Wow, I love being a missionary. Seriously, coolest thing ever. This week we found and met with three different new investigators. Two of them are college-age siblings. They called us because they saw our English advertisment in the newspaper. The first time we met, we just introduced ourselves and what we do as missionaries/English teachers and how we teach English for 30 minutes and then talk about or church for the other 30. They said they would be fine with the 30/30 program and we scheduled to meet again. Then, we met again just barely on Saturday and it was super good. We taught them common phrases and expressions for 30 minutes and then took them on a tour of the church for the other 30. During the tour, we talked about why we come to church and who God is. They don't have any religious background, but they were really open to our message. We showed them how to pray, and they said the would when they got home. At the end as we were saying goodbye, they both said that it was really fun to meet with us and that they're excited for next time. Sweet!

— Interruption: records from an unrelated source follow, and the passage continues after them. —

(* ===== verification/Decimals.v ===== *)
(** * Exact decimals: the uses of [math/big]

    A [big.Rat] is kept reduced by the library, so it is a [Q] in lowest
    terms.  [Rat_SetString] is [new(big.Rat).SetString] on the texts its
    callers have checked against their decimal pattern, [RatString] is
    [big.Rat.RatString], and comparison is [Qcompare]. *)

From S2P Require Import Prelude GoStrings.

(** [new(big.Rat).SetString(value)] for a text of the form
    [digits[.digits]]: the digits read in base 10, scaled by the length of the
    fraction, reduced.  Every caller tests the pattern first. *)
Definition Rat_SetString (value : string) : option Q :=
  if positiveDecimalPattern value then
    match Cut dot value with
    | (whole, None) => Some (Qred (digits_value 0 whole # 1))
    | (whole, Some fraction) =>
        Some (Qred (digits_value 0 (whole +:+ fraction)
                    # Z.to_pos (10 ^ Z.of_nat (String.length fraction))))
    end
  else None.

(** [big.Rat.Sign]. *)
Definition Rat_Sign (q : Q) : Z := Z.sgn (Qnum q).

(** [big.Rat.RatString]: numerator, slash, denominator; the numerator alone when the denominator is one. *)
Definition RatString (q : Q) : string :=
  if bool_decide (Qden q = 1%positive) then pretty (Qnum q)
  else pretty (Qnum q) +:+ "/" +:+ pretty (Qden q).

(** ** Comparison *)

#[export] Instance Qle_decision : RelDecision Qle.
Proof.
  refine (λ x y, match decide (Qle_bool x y = true) with
                 | left H => left _ | right H => right _ end).
  - by apply Qle_bool_iff.
  - by rewrite <-Qle_bool_iff.
Defined.

#[export] Instance Qlt_decision : RelDecision Qlt.
Proof.
  refine (λ x y, match decide (Qle_bool y x = true) with
                 | left H => right _ | right H => left _ end).
  - apply Qle_not_lt. by apply Qle_bool_iff.
  - apply Qnot_le_lt. by rewrite <-Qle_bool_iff.
Defined.

#[export] Instance Q_eq_decision : EqDecision Q.
Proof. solve_decision. Defined.

#[export] Instance Qle_transitive : Transitive Qle := Qle_trans.
#[export] Instance Qle_reflexive : Reflexive Qle := Qle_refl.
#[export] Instance Qle_total : Total Qle.
Proof. intros x y. destruct (Qlt_le_dec x y); [left; by apply Qlt_le_weak|by right]. Qed.

(** Reduced rationals that are numerically equal are equal. *)
Definition reduced (q : Q) : Prop := Qred q = q.

Lemma reduced_Qred q : reduced (Qred q).
Proof. apply Qred_complete, Qred_correct. Qed.

Lemma reduced_eq p q : reduced p → reduced q → (p == q)%Q → p = q.
Proof. unfold reduced. intros <- <- H. apply Qred_complete. by rewrite !Qred_correct in H. Qed.

Lemma reduced_le_ne p q : reduced p → reduced q → (p <= q)%Q → p ≠ q → (p < q)%Q.
Proof.
  intros Hp Hq Hle Hne. apply Qle_lteq in Hle as [?|Heq]; [done|].
  destruct Hne. by apply reduced_eq.
Qed.

(** ** Printed numbers contain no slash, so [RatString] is injective *)

Definition slash : ascii := Ascii.ascii_of_N 47.
Definition not_char (sep c : ascii) : bool := negb (bool_decide (c = sep)).

Lemma string_forall_append f s t :
  string_forall f (s +:+ t) = string_forall f s && string_forall f t.
Proof. induction s as [|c s IH]; simpl; [done|]. by rewrite IH, andb_assoc. Qed.

Lemma pretty_N_go_forall (f : ascii → bool) x : ∀ s,
  (∀ n, f (pretty_N_char n) = true) →
  string_forall f s = true → string_forall f (pretty_N_go x s) = true.
Proof.
  induction (N.lt_wf_0 x) as [x _ IH]; intros s Hf Hs.
  destruct (decide (x = 0%N)) as [->|Hx]; [by rewrite pretty_N_go_0|].
  rewrite pretty_N_go_step by lia. apply IH; [apply N.div_lt; lia|done|].
  simpl. by rewrite Hf, Hs.
Qed.

Lemma pretty_N_forall (f : ascii → bool) (x : N) :
  (∀ n, f (pretty_N_char n) = true) → string_forall f (pretty x) = true.
Proof.
  intros Hf. unfold pretty, pretty_N. case_decide; simpl.
  - specialize (Hf 0%N). simpl in Hf. by rewrite Hf.
  - by apply pretty_N_go_forall.
Qed.

(** The characters of a printed number: digits and the minus sign. *)
Definition is_number_char (c : ascii) : bool :=
  is_digit c || bool_decide (c = Ascii.ascii_of_N 45).

Lemma pretty_Z_forall (f : ascii → bool) (z : Z) :
  (∀ n, f (pretty_N_char n) = true) → f (Ascii.ascii_of_N 45) = true →
  string_forall f (pretty z) = true.
Proof.
  intros Hf Hd. destruct z as [|p|p]; [|by apply pretty_N_forall|].
  { specialize (Hf 0%N). simpl in Hf. simpl. by rewrite Hf. }
  unfold pretty, pretty_Z. rewrite string_forall_append.
  apply andb_true_iff; split; [|by apply pretty_N_forall].
  change (f (Ascii.ascii_of_N 45) && true = true). by rewrite Hd.
Qed.

Lemma pretty_Z_not_char (sep : ascii) (z : Z) :
  is_number_char sep = false → string_forall (not_char sep) (pretty z) = true.
Proof.
  intros Hsep. apply pretty_Z_forall.
  - intros n. unfold not_char. apply negb_true_iff, bool_decide_eq_false. intros <-.
    revert Hsep. unfold pretty_N_char. by repeat case_match.
  - unfold not_char. apply negb_true_iff, bool_decide_eq_false. by intros <-.
Qed.

Lemma Cut_none sep s : string_forall (not_char sep) s = true → Cut sep s = (s, None).
Proof.
  induction s as [|c s IH]; simpl; [done|].
  unfold not_char at 1. case_bool_decide; [done|]. simpl. intros ?. by rewrite IH.
Qed.

Lemma Cut_some sep s t :
  string_forall (not_char sep) s = true → Cut sep (s +:+ String sep t) = (s, Some t).
Proof.
  induction s as [|c s IH]; simpl; intros H; [by rewrite bool_decide_eq_true_2|].
  unfold not_char at 1 in H. case_bool_decide; [done|]. simpl in H. by rewrite IH.
Qed.

#[export] Instance RatString_inj : Inj (=) (=) RatString.
Proof.
  intros [n1 d1] [n2 d2]. unfold RatString; cbn [Qnum Qden].
  pose proof (Cut_none slash _ (pretty_Z_not_char slash n1 eq_refl)) as N1.
  pose proof (Cut_none slash _ (pretty_Z_not_char slash n2 eq_refl)) as N2.
  pose proof (λ t, Cut_some slash _ t (pretty_Z_not_char slash n1 eq_refl)) as S1.
  pose proof (λ t, Cut_some slash _ t (pretty_Z_not_char slash n2 eq_refl)) as S2.
  repeat case_bool_decide; subst; intros Heq.
  - apply (inj pretty) in Heq. congruence.
  - apply (f_equal (Cut slash)) in Heq. rewrite N1 in Heq.
    change ("/" +:+ ?x) with (String slash x) in Heq. by rewrite S2 in Heq.
  - apply (f_equal (Cut slash)) in Heq. rewrite N2 in Heq.
    change ("/" +:+ ?x) with (String slash x) in Heq. by rewrite S1 in Heq.
  - apply (f_equal (Cut slash)) in Heq.
    change ("/" +:+ ?x) with (String slash x) in Heq.
    rewrite S1, S2 in Heq. simplify_eq.
    by repeat match goal with H : pretty _ = pretty _ |- _ => apply (inj pretty) in H; subst end.
Qed.

(** ** Parsed decimals *)

Lemma Rat_SetString_is_Some value :
  positiveDecimalPattern value = true ↔ is_Some (Rat_SetString value).
Proof.
  unfold Rat_SetString. destruct (positiveDecimalPattern value).
  - destruct (Cut dot value) as [? []]; naive_solver.
  - split; [done|by intros [? ?]].
Qed.

Lemma Rat_SetString_reduced value q : Rat_SetString value = Some q → reduced q.
Proof.
  unfold Rat_SetString. intros. repeat case_match; simplify_eq; apply reduced_Qred.
Qed.

Lemma Qred_sign n d : Z.sgn (Qnum (Qred (n # d))) = Z.sgn n.
Proof.
  pose proof (Qred_correct (n # d)) as H. unfold Qeq in H. cbn [Qnum Qden] in H.
  destruct (Qred (n # d)) as [n' d']; cbn [Qnum Qden] in *.
  apply (f_equal Z.sgn) in H. rewrite !Z.sgn_mul in H. simpl in H. lia.
Qed.

Lemma nonempty_digits_all s : nonempty_digits s = true → all_digits s = true.
Proof. unfold nonempty_digits. rewrite andb_true_iff. naive_solver. Qed.

Lemma all_digits_append s t : all_digits (s +:+ t) = all_digits s && all_digits t.
Proof. induction s as [|c s IH]; simpl; [done|]. by rewrite IH, andb_assoc. Qed.

Lemma digit_zero c : is_digit c = true → (in_cutset "0." c = true ↔ digit_value c = 0).
Proof. destruct c as [[] [] [] [] [] [] [] []]; vm_compute; naive_solver. Qed.

Lemma digits_value_zero s : ∀ acc, 0 ≤ acc → all_digits s = true →
  (digits_value acc s = 0 ↔ acc = 0 ∧ string_forall (in_cutset "0.") s = true).
Proof.
  induction s as [|c s IH]; intros acc Hacc; simpl; [naive_solver|].
  rewrite !andb_true_iff. intros [Hc Hs].
  pose proof (digit_zero c Hc). pose proof (is_digit_value c Hc).
  rewrite IH by (done || lia). split.
  - intros [? ?]. split_and!; [lia| |done]. apply H. lia.
  - intros (-> & Hz & ?). apply H in Hz. split; [lia|done].
Qed.

Lemma Cut_dot_forall s whole after :
  Cut dot s = (whole, after) →
  string_forall (in_cutset "0.") s =
    string_forall (in_cutset "0.") (whole +:+ default "" after).
Proof.
  revert whole after. induction s as [|c s IH]; intros whole after; simpl.
  { naive_solver. }
  case_bool_decide as Hc; [subst; by intros [= <- <-]|].
  destruct (Cut dot s) as [w a]. intros [= <- <-]. simpl. by rewrite (IH w a).
Qed.

(** The value of a decimal text is nonnegative, and it is zero exactly when
    trimming zeros and points leaves nothing, the test the code uses. *)
Lemma Rat_SetString_Sign value q :
  Rat_SetString value = Some q →
  Rat_Sign q = if decimalIsZero value then 0 else 1.
Proof.
  unfold Rat_SetString, positiveDecimalPattern. rewrite decimalIsZero_spec.
  destruct (Cut dot value) as [w a] eqn:Hcut. rewrite (Cut_dot_forall _ _ _ Hcut).
  unfold Rat_Sign. destruct a as [f|]; simpl default; intros H.
  - destruct (nonempty_digits w && nonempty_digits f) eqn:Hd; [|done].
    apply andb_true_iff in Hd as [Hw%nonempty_digits_all Hf%nonempty_digits_all].
    injection H as <-. rewrite Qred_sign.
    assert (all_digits (w +:+ f) = true) as Hwf by (by rewrite all_digits_append, Hw, Hf).
    pose proof (digits_value_nonneg _ 0 ltac:(lia) Hwf).
    pose proof (digits_value_zero _ 0 ltac:(lia) Hwf).
    destruct (string_forall _ _); [|destruct (decide (digits_value 0 (w +:+ f) = 0))];
      naive_solver lia.
  - destruct (nonempty_digits w) eqn:Hw; [|done]. apply nonempty_digits_all in Hw.
    injection H as <-. rewrite Qred_sign.
    assert (all_digits (w +:+ "") = true) as Hw' by (by rewrite all_digits_append, Hw).
    assert (digits_value 0 (w +:+ "") = digits_value 0 w) as Heq by (by rewrite digits_value_app).
    rewrite <-Heq.
    pose proof (digits_value_nonneg _ 0 ltac:(lia) Hw').
    pose proof (digits_value_zero _ 0 ltac:(lia) Hw').
    destruct (string_forall _ _); [|destruct (decide (digits_value 0 (w +:+ "") = 0))];
      naive_solver lia.
Qed.

(** ** Printed naturals read back *)

Lemma all_digits_forall s : all_digits s = string_forall is_digit s.
Proof. induction s as [|c s IH]; simpl; [done|]. by rewrite IH. Qed.

Lemma pretty_N_char_digit n : is_digit (pretty_N_char n) = true.
Proof. unfold pretty_N_char. by repeat case_match. Qed.

Lemma digit_value_pretty_char n : (n < 10)%N → digit_value (pretty_N_char n) = Z.of_N n.
Proof.
  intros Hn. assert (n = 0 ∨ n = 1 ∨ n = 2 ∨ n = 3 ∨ n = 4 ∨ n = 5 ∨ n = 6 ∨ n = 7 ∨ n = 8 ∨ n = 9)%N
    as Hc by lia.
  by repeat destruct Hc as [->|Hc]; [..|subst].
Qed.

Lemma digits_value_pretty_go x : ∀ s, digits_value 0 (pretty_N_go x s) = digits_value (Z.of_N x) s.
Proof.
  induction (N.lt_wf_0 x) as [x _ IH]. intros s.
  destruct (decide (x = 0%N)) as [->|Hx]; [by rewrite pretty_N_go_0|].
  rewrite pretty_N_go_step by lia. rewrite IH by (apply N.div_lt; lia). cbn [digits_value].
  rewrite digit_value_pretty_char by (apply N.mod_lt; lia). f_equal.
  pose proof (N.div_mod x 10 ltac:(lia)). lia.
Qed.

Lemma pretty_Zpos p : pretty (Z.pos p) = pretty_N_go (N.pos p) "".
Proof. done. Qed.

Lemma digits_value_pretty z : 0 ≤ z → digits_value 0 (pretty z) = z.
Proof.
  intros Hz. destruct z as [|p|p]; [done| |lia].
  by rewrite pretty_Zpos, digits_value_pretty_go.
Qed.

Lemma all_digits_pretty z : 0 ≤ z → all_digits (pretty z) = true.
Proof.
  intros Hz. rewrite all_digits_forall. destruct z as [|p|p]; [done| |lia].
  apply pretty_N_forall. apply pretty_N_char_digit.
Qed.

Lemma all_digits_not_dot s : all_digits s = true → string_forall (not_char dot) s = true.
Proof.
  induction s as [|c s IH]; simpl; [done|]. rewrite !andb_true_iff. intros [Hc Hs].
  split; [|by apply IH]. unfold not_char. apply negb_true_iff, bool_decide_eq_false. by intros ->.
Qed.

Lemma pretty_Z_nonempty (z : Z) : pretty z ≠ "".
Proof.
  intros H. assert (Inj (=) (=) (pretty : Z → string)) as Hinj by apply _.
  destruct z as [|p|p]; [done| |].
  - rewrite pretty_Zpos in H.
    apply (f_equal (digits_value 0)) in H. rewrite digits_value_pretty_go in H. simpl in H. lia.
  - unfold pretty, pretty_Z in H. done.
Qed.

(** ** Substrings *)

Lemma string_length_append s t : String.length (s +:+ t) = (String.length s + String.length t)%nat.
Proof. induction s as [|c s IH]; simpl; [done|]. by rewrite IH. Qed.

Lemma substring_all s : String.substring 0 (String.length s) s = s.
Proof. induction s as [|c s IH]; simpl; [done|]. by rewrite IH. Qed.

(** A prefix and the rest. *)
Lemma substring_split n s :
  (n ≤ String.length s)%nat →
  String.substring 0 n s +:+ String.substring n (String.length s - n) s = s ∧
  String.length (String.substring 0 n s) = n ∧
  String.length (String.substring n (String.length s - n) s) = (String.length s - n)%nat.
Proof.
  revert n. induction s as [|c s IH]; intros n Hn; simpl in Hn.
  { assert (n = 0%nat) as -> by lia. done. }
  destruct n as [|n]; simpl.
  - rewrite substring_all. done.
  - destruct (IH n ltac:(lia)) as (H1 & H2 & H3).
    split_and!; [|by f_equal|done]. exact (f_equal (String c) H1).
Qed.
(* ===== verification/Options.v ===== *)
(** * Request options: [options.go]

    A [RequestOption] is a function that edits the options or fails; the nil
    function is [None].  [ResolveRequestOptions] folds them over the client's
    default route. *)

From S2P Require Import Prelude GoStrings Errors.

(** [transport.EgressRouteID] is a Go string type. *)
Record RequestOptions : Type := MkRequestOptions {
  EgressRouteID : string;
  Timeout : Z
}.

Abbreviation RequestOption := (RequestOptions → result error RequestOptions).

Definition invalidOption (message : string) : error :=
  Wrapf message (Sentinel ErrInvalidRequestOption).

(** [WithEgressRoute]. *)
Definition WithEgressRoute (routeID : string) : RequestOption := λ options,
  let cleanRouteID := TrimSpace routeID in
  if bool_decide (cleanRouteID = "") then Err (invalidOption "%w: egress route ID is empty")
  else Ok (MkRequestOptions cleanRouteID (Timeout options)).

(** [WithTimeout]. *)
Definition WithTimeout (timeout : Z) : RequestOption := λ options,
  if bool_decide (timeout ≤ 0) then Err (invalidOption "%w: timeout must be positive")
  else Ok (MkRequestOptions (EgressRouteID options) timeout).

(** The body of the loop of [ResolveRequestOptions]. *)
Definition applyOption (resolved : RequestOptions) (apply : option RequestOption)
    : result error RequestOptions :=
  match apply with
  | None => Err (invalidOption "%w: option %d is nil")
  | Some apply => apply resolved
  end.

Arguments applyOption : simpl never.

(** [ResolveRequestOptions]. *)
Definition ResolveRequestOptions (defaultRouteID : string)
    (requestOptions : list (option RequestOption)) : result error RequestOptions :=
  resolved ← fold_result applyOption (MkRequestOptions (TrimSpace defaultRouteID) 0) requestOptions;
  if bool_decide (TrimSpace (EgressRouteID resolved) = "")
  then Err (Sentinel ErrMissingEgressRoute)
  else Ok resolved.

(** The options a caller can build with the package's constructors. *)
Inductive option_spec : Type := SpecRoute (routeID : string) | SpecTimeout (timeout : Z).

Definition build (spec : option_spec) : option RequestOption :=
  match spec with
  | SpecRoute routeID => Some (WithEgressRoute routeID)
  | SpecTimeout timeout => Some (WithTimeout timeout)
  end.

Definition route_of (spec : option_spec) : option string :=
  match spec with SpecRoute routeID => Some (TrimSpace routeID) | _ => None end.
Definition timeout_of (spec : option_spec) : option Z :=
  match spec with SpecTimeout timeout => Some timeout | _ => None end.

(** What a list of options asks for: its last route and its last timeout. *)
Definition last_of {A} (f : option_spec → option A) (d : A) (specs : list option_spec) : A :=
  default d (last (omap f specs)).

Lemma last_of_snoc {A} (f : option_spec → option A) d specs spec :
  last_of f d (specs ++ [spec]) = default (last_of f d specs) (f spec).
Proof.
  unfold last_of. rewrite omap_app. simpl. destruct (f spec); simpl.
  - by rewrite last_snoc.
  - by rewrite app_nil_r.
Qed.

Definition spec_valid (spec : option_spec) : Prop :=
  match spec with
  | SpecRoute routeID => TrimSpace routeID ≠ ""
  | SpecTimeout timeout => 0 < timeout
  end.

Lemma build_valid options spec :
  spec_valid spec →
  applyOption options (build spec) = Ok (MkRequestOptions
    (default (EgressRouteID options) (route_of spec))
    (default (Timeout options) (timeout_of spec))).
Proof.
  unfold applyOption; destruct spec as [r|t]; simpl; unfold WithEgressRoute, WithTimeout; intros H;
    case_bool_decide; done || lia.
Qed.

Lemma fold_build_valid o specs :
  Forall spec_valid specs →
  fold_result applyOption o (build <$> specs) =
    Ok (MkRequestOptions (last_of route_of (EgressRouteID o) specs)
                         (last_of timeout_of (Timeout o) specs)).
Proof.
  induction specs as [|spec specs IH] using rev_ind; intros H; [by destruct o|].
  apply Forall_app in H as [H Hs%Forall_inv].
  rewrite fmap_app, fold_result_app, IH by done. simpl.
  rewrite build_valid by done. simpl. by rewrite !last_of_snoc.
Qed.

#[export] Instance spec_valid_dec spec : Decision (spec_valid spec).
Proof. destruct spec; simpl; apply _. Defined.

Lemma fold_build_invalid o specs :
  ¬ Forall spec_valid specs →
  ∃ e, fold_result applyOption o (build <$> specs) = Err e ∧ Is e ErrInvalidRequestOption = true.
Proof.
  revert o. induction specs as [|spec specs IH]; intros o H; [by destruct H|].
  simpl. destruct (decide (spec_valid spec)) as [Hs|Hs].
  - rewrite (build_valid _ _ Hs). simpl. apply IH. intros ?. apply H. by constructor.
  - unfold applyOption; destruct spec as [r|t]; simpl in *; unfold WithEgressRoute, WithTimeout;
      case_bool_decide; try done || lia; eauto.
Qed.

Lemma last_of_valid o specs :
  Forall spec_valid specs → 0 ≤ Timeout o → TrimSpace (EgressRouteID o) = EgressRouteID o →
  TrimSpace (last_of route_of (EgressRouteID o) specs) =
    last_of route_of (EgressRouteID o) specs ∧
  0 ≤ last_of timeout_of (Timeout o) specs.
Proof.
  intros H Ht Hr. induction specs as [|spec specs IH] using rev_ind; [done|].
  apply Forall_app in H as [H Hs%Forall_inv]. rewrite !last_of_snoc.
  destruct (IH H) as [IHr IHt]. destruct spec; simpl in *; [|by split; [|lia]].
  by rewrite TrimSpace_idemp.
Qed.

(** [ResolveRequestOptions] over any list of the package's options
    succeeds exactly when every option is valid and a route is named: the
    result then carries the last route and the last timeout, the route is
    trimmed and not empty, and the timeout is not negative.  An invalid option
    yields [ErrInvalidRequestOption], a missing route [ErrMissingEgressRoute]. *)
Theorem ResolveRequestOptions_spec (defaultRouteID : string) (specs : list option_spec) :
  match ResolveRequestOptions defaultRouteID (build <$> specs) with
  | Ok resolved =>
      Forall spec_valid specs ∧
      EgressRouteID resolved = last_of route_of (TrimSpace defaultRouteID) specs ∧
      Timeout resolved = last_of timeout_of 0 specs ∧
      TrimSpace (EgressRouteID resolved) = EgressRouteID resolved ∧
      EgressRouteID resolved ≠ "" ∧ 0 ≤ Timeout resolved
  | Err e =>
      ¬ Forall spec_valid specs ∧ Is e ErrInvalidRequestOption = true ∨
      Forall spec_valid specs ∧ last_of route_of (TrimSpace defaultRouteID) specs = "" ∧
        e = Sentinel ErrMissingEgressRoute
  end.
Proof.
  unfold ResolveRequestOptions. set (o := MkRequestOptions (TrimSpace defaultRouteID) 0).
  destruct (decide (Forall spec_valid specs)) as [H|H].
  - rewrite fold_build_valid by done. simpl.
    destruct (last_of_valid o specs H) as [Hr Ht]; [done|apply TrimSpace_idemp|].
    simpl in *. rewrite Hr. case_bool_decide; [by right|]. done.
  - destruct (fold_build_invalid o specs H) as (e & -> & He). simpl. by left.
Qed.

Then, later on Saturday, we had our big English Class. About 10 people came this week and I was going to be teaching the class while Elder Ward worked with the kids who don't have many English skills in another room. But it's okay, I actually know English so teaching it can't be too hard, right? Anyway, I wanted to share with them popular and fun phrases to say in English. One of them: "Don't have a cow". Oh boy, I didn't think that one through. As the time came for me to explain it to the class and why we use it, I went into a little too much detail. It went something like this:
"So, 'don't have a cow'... This is a really common phrase usually used when you're telling somebody to calm down. This is what having a cow means: Giving birth to a baby is really painful I'm sure." ......ummmm.... In my mind, I was thinking why did I just say that, over half the people in the class are over-40 years old korean moms. How would I know about child birth? But I already started to dig my hole, so of course it would go deeper.... I continued.... "Child birth is no fun. Someone who gives birth to a baby is in a lot of pain and is freaking out, probably really angry and loud too".... WHAT IN THE WORLD WAS I SAYING..... "So imagine this: Giving birth to a cow. Cows are really big right. Like. Really big." ....awkard.... "If you were giving birth to a cow, uhhh" ....I started realizing how awkward I was sounding and tried to dig myself out... "Well, hmmm, cows are big...... ummm, yeah. heheheh, birth is painful right? Um, so cows and birth with pain and freaking out. Yeah, that's right... freaking out. Don't have a cow"
And that's how I explained it. Hahahaha, dang it. I'm not sure they quite unstood. It probably also didn't help that I was using hand/arm expressions when I was describing how big a cow is and what it would be like to give birth to it. Anyway, they're all fluent at English now. Yay for English.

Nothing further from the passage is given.